> WHAT THE TASK ASKS: From the first line of the material below to the line containing "(** The simulation", repeat every line exactly and add nothing.

> DATASET RECORDS:

(* ===== verification/StepInvariant.v ===== *)
(** * Invariants of simulation steps

    Between steps every scheduled item lies strictly in the future
    ([sched_ok]); while the due items are being spawned, and after a step that
    failed, no item lies in the past ([sched_weak]).  Stepping moves time
    strictly forward and never past its bound, and [step_until] terminates at
    its target. *)

From S2P Require Import Prelude Path Errors Time PriorityQueue QueueItems Effects Scheduler.
From S2P Require Import SchedulerFacts Simulation StepFacts.
Import Items.
Local Open Scope Z_scope.

(** What the simulation relies on: callers respect the static types of the API
    and ticks are strictly in the future (documentation of [Ticker]). *)
Class HostLaws `{L : Lang} {T SQ IQ X C Tk : Type} `{MT : MonoTime T}
    `{HO : !Host T SQ IQ X C Tk} (r : SchedulerRegistry) : Prop := {
  hl_run : forall x s d x' cs res, ex_run x s d = (x', cs, res) -> Forall (call_ok r (flags s)) cs;
  hl_sync : forall c s t c' cs st,
    clock_synchronize c s t = (c', cs, st) -> Forall (call_ok r (flags s)) cs;
  hl_tick : forall k t t' k', tick_next k t = Some (t', k') -> kltb t t' = true }.

Section Invariant.
Context `{L : Lang} {T : Type} `{MT : MonoTime T}.
Context {SQ IQ : Type} `{SPQ : !StablePQ (T * Z) QueueItem SQ} `{IPQ : !StablePQ Z InjectorItem IQ}.
Context {X C Tk : Type} `{HO : !Host T SQ IQ X C Tk} (r : SchedulerRegistry) `{HL : !HostLaws r}.
Notation Sm := (Simulation T SQ IQ X C Tk).
Notation Sim := (Eff Sm (ExecutionError T)).
Implicit Types (m : Sm) (s : Shared T SQ IQ) (q : SQ).

Record sched_weak s : Prop := {
  sw_queue : pq_ok (scheduler_queue s);
  sw_injector : pq_ok (injector_queue s);
  sw_times : Forall (fun e => kleb (time s) e.1.1 = true) (view s);
  sw_items : Forall (fun e => queued_ok r (flags s) e.2) (view s);
  sw_inj_items : Forall (fun e => inj_item_ok r e.2) (inj_view s) }.

Lemma sched_ok_weak s : sched_ok r s -> sched_weak s.
Proof.
  intros [? ? Hf ? ?]. split; try done. eapply Forall_impl; [exact Hf|]. intros e. apply kltb_le.
Qed.

(** The simulation at time [t0], between steps and in general. *)
Definition strong (t0 : T) m : Prop :=
  scheduler_registry m = r /\ sched_ok r (shared m) /\ time (shared m) = t0.
Definition weak (t0 : T) m : Prop :=
  scheduler_registry m = r /\ sched_weak (shared m) /\ time (shared m) = t0.

Lemma strong_weak t0 m : strong t0 m -> weak t0 m.
Proof. intros (? & ? & ?). split_and!; [done|by apply sched_ok_weak|done]. Qed.

(** Replacing the scheduler queue. *)
Lemma weak_queue t0 m q :
  weak t0 m -> pq_ok q -> Forall (fun e => kleb (time (shared m)) e.1.1 = true) (pq_view q) ->
  Forall (fun e => queued_ok r (flags (shared m)) e.2) (pq_view q) ->
  weak t0 (with_shared (with_scheduler_queue q (shared m)) m).
Proof. intros (? & [] & ?) ???. split_and!; [done|by split|done]. Qed.

Lemma drop_cancelled_suffix ub fl (l : list ((T * Z) * QueueItem)) :
  drop_cancelled ub fl l `suffix_of` l.
Proof.
  induction l as [|[k it] l IH]; cbn; [done|]. destruct (_ && _); [by apply suffix_cons_r|done].
Qed.

Lemma drop_cancelled_head ub fl (l : list ((T * Z) * QueueItem)) e :
  head (drop_cancelled ub fl l) = Some e -> kleb e.1.1 ub = true -> cancelled fl e.2 = false.
Proof.
  induction l as [|[k it] l IH]; cbn; [done|]. destruct (kleb k.1 ub && cancelled fl it) eqn:E; [done|].
  cbn. intros; simplify_eq; cbn in *. by destruct (kleb k.1 ub), (cancelled fl it).
Qed.

Lemma peek_exact m ub :
  pq_ok (scheduler_queue (shared m)) ->
  exists q, peek_next_key ub m =
      (Val (head_key ub (drop_cancelled ub (flags (shared m)) (view (shared m)))),
       with_shared (with_scheduler_queue q (shared m)) m) /\
    pq_ok q /\ pq_view q = drop_cancelled ub (flags (shared m)) (view (shared m)).
Proof.
  intros Hok. destruct (peek_loop_spec (length (view (shared m))) ub (flags (shared m))
    (scheduler_queue (shared m)) Hok (le_n _)) as (q & Hq & ? & ? & _).
  exists q. unfold peek_next_key. by rewrite Hq.
Qed.

(** [peek_next_key] returns the head of what it leaves in the queue. *)
Definition peeked (ub : T) (k : option (T * Z)) m : Prop :=
  k = head_key ub (view (shared m)) /\
  forall e, head (view (shared m)) = Some e -> kleb e.1.1 ub = true ->
    cancelled (flags (shared m)) e.2 = false.

Lemma peek_weak t0 ub :
  triple (weak t0) (peek_next_key ub) (fun k m => weak t0 m /\ peeked ub k m) (weak t0).
Proof.
  intros m Hm. pose proof Hm as (_ & Hw & _). destruct (peek_exact m ub (sw_queue _ Hw)) as (q & -> & Hok & Hv).
  pose proof (drop_cancelled_suffix ub (flags (shared m)) (view (shared m))) as Hs. split.
  - apply weak_queue; [done|done|rewrite Hv|rewrite Hv]; (eapply Forall_suffix; [done|]); apply Hw.
  - split; cbn; unfold view; cbn; [by rewrite Hv|]. intros e. rewrite Hv. apply drop_cancelled_head.
Qed.

Lemma peek_strong t0 ub :
  triple (strong t0) (peek_next_key ub) (fun k m => strong t0 m /\ peeked ub k m) (weak t0).
Proof.
  intros m Hm. pose proof (peek_weak t0 ub m (strong_weak _ _ Hm)) as Hp.
  destruct Hm as (Hr & Hs & Hle). destruct (peek_exact m ub (so_queue _ _ Hs)) as (q & E & Hok & Hv).
  rewrite E in *. destruct Hp as [_ Hp]. split; [|done]. split_and!; [done| |done].
  pose proof (drop_cancelled_suffix ub (flags (shared m)) (view (shared m))) as Hsuf.
  split; cbn; try apply Hs; try done; unfold view; cbn; rewrite Hv; (eapply Forall_suffix; [done|]);
    apply Hs.
Qed.

Lemma pull_weak t0 :
  triple (weak t0) queue_pull_unwrap
    (fun e m => weak t0 m /\ kleb (time (shared m)) e.1.1 = true /\
                queued_ok r (flags (shared m)) e.2) (weak t0).
Proof.
  intros m Hm. pose proof Hm as (_ & Hw & _). unfold queue_pull_unwrap.
  pose proof (pq_pull_ok _ (sw_queue _ Hw)) as Hp. fold (view (shared m)) in Hp.
  pose proof (sw_times _ Hw) as Ht. pose proof (sw_items _ Hw) as Hi.
  destruct (view (shared m)) as [|e l]; [by rewrite Hp|].
  destruct Hp as (q & -> & Hok & Hv & _). apply Forall_cons in Ht as [??], Hi as [??].
  split; [|done]. apply weak_queue; [done|done|by rewrite Hv|by rewrite Hv].
Qed.

Lemma insert_weak t0 k it :
  triple (fun m => weak t0 m /\ kleb (time (shared m)) k.1 = true /\ queued_ok r (flags (shared m)) it)
    (on_shared (queue_insert k it)) (fun _ m => weak t0 m) (weak t0).
Proof.
  intros m (Hm & Hk & Hit). pose proof Hm as (_ & Hw & _). unfold on_shared, queue_insert.
  destruct (pq_insert k it (scheduler_queue (shared m))) as [q|] eqn:E.
  - destruct (pq_insert_ok_forall _ _ _ _ _ (sw_queue _ Hw) E (sw_times _ Hw)) as [Hok Ht]; [done|].
    destruct (pq_insert_ok_forall _ _ _ _ _ (sw_queue _ Hw) E (sw_items _ Hw)) as [_ Hi]; [done|].
    by apply weak_queue.
  - by replace (with_shared (shared m) m) with m by (by destruct m).
Qed.

Lemma weak_time t0 m : weak t0 m -> time (shared m) = t0.
Proof. by intros (_ & _ & ?). Qed.

Ltac conj_tac := cbn beta; intros; tauto.

Lemma take_item_weak t0 t o it :
  triple (fun m => weak t0 m /\ kleb t0 t = true /\ queued_ok r (flags (shared m)) it)
    (take_item t o it) (fun _ m => weak t0 m) (weak t0).
Proof.
  unfold take_item. apply triple_bind_gets. intros r'. destruct it as [e|qu].
  - eapply triple_bind; [apply triple_liftO; conj_tac|]. intros src.
    destruct (period e) as [p|] eqn:Hp.
    + eapply triple_bind; [apply triple_liftO; conj_tac|]. intros f.
      eapply triple_bind; [apply triple_liftO; conj_tac|]. intros t'.
      eapply triple_bind with (R := fun _ => weak t0); [|intros []; by apply triple_ret].
      eapply triple_weaken; [apply (insert_weak t0)| |done|done].
      intros m [[[[(Hw & Ht & Hq) _] _] _] Hadd]. split_and!; [done| |done]. cbn.
      rewrite (weak_time _ _ Hw). destruct (mt_add t p) as [t2|] eqn:Et; cbn in Hadd; [|done].
      simplify_eq. apply mt_add_later in Et; [|by apply (qo_period _ _ _ Hq)].
      rewrite mt_le, mt_lt in *. lia.
    + eapply triple_weaken; [apply triple_liftO with (P := weak t0); done|conj_tac|conj_tac|done].
  - eapply triple_bind; [apply triple_liftO; conj_tac|]. intros src.
    eapply triple_weaken; [apply triple_liftO with (P := weak t0); done|conj_tac|conj_tac|done].
Qed.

> REPLY TO THE TASK:
(* ===== verification/StepInvariant.v ===== *)
(** * Invariants of simulation steps

    Between steps every scheduled item lies strictly in the future
    ([sched_ok]); while the due items are being spawned, and after a step that
    failed, no item lies in the past ([sched_weak]).  Stepping moves time
    strictly forward and never past its bound, and [step_until] terminates at
    its target. *)

From S2P Require Import Prelude Path Errors Time PriorityQueue QueueItems Effects Scheduler.
From S2P Require Import SchedulerFacts Simulation StepFacts.
Import Items.
Local Open Scope Z_scope.

(** What the simulation relies on: callers respect the static types of the API
    and ticks are strictly in the future (documentation of [Ticker]). *)
Class HostLaws `{L : Lang} {T SQ IQ X C Tk : Type} `{MT : MonoTime T}
    `{HO : !Host T SQ IQ X C Tk} (r : SchedulerRegistry) : Prop := {
  hl_run : forall x s d x' cs res, ex_run x s d = (x', cs, res) -> Forall (call_ok r (flags s)) cs;
  hl_sync : forall c s t c' cs st,
    clock_synchronize c s t = (c', cs, st) -> Forall (call_ok r (flags s)) cs;
  hl_tick : forall k t t' k', tick_next k t = Some (t', k') -> kltb t t' = true }.

Section Invariant.
Context `{L : Lang} {T : Type} `{MT : MonoTime T}.
Context {SQ IQ : Type} `{SPQ : !StablePQ (T * Z) QueueItem SQ} `{IPQ : !StablePQ Z InjectorItem IQ}.
Context {X C Tk : Type} `{HO : !Host T SQ IQ X C Tk} (r : SchedulerRegistry) `{HL : !HostLaws r}.
Notation Sm := (Simulation T SQ IQ X C Tk).
Notation Sim := (Eff Sm (ExecutionError T)).
Implicit Types (m : Sm) (s : Shared T SQ IQ) (q : SQ).

Record sched_weak s : Prop := {
  sw_queue : pq_ok (scheduler_queue s);
  sw_injector : pq_ok (injector_queue s);
  sw_times : Forall (fun e => kleb (time s) e.1.1 = true) (view s);
  sw_items : Forall (fun e => queued_ok r (flags s) e.2) (view s);
  sw_inj_items : Forall (fun e => inj_item_ok r e.2) (inj_view s) }.

Lemma sched_ok_weak s : sched_ok r s -> sched_weak s.
Proof.
  intros [? ? Hf ? ?]. split; try done. eapply Forall_impl; [exact Hf|]. intros e. apply kltb_le.
Qed.

(** The simulation at time [t0], between steps and in general. *)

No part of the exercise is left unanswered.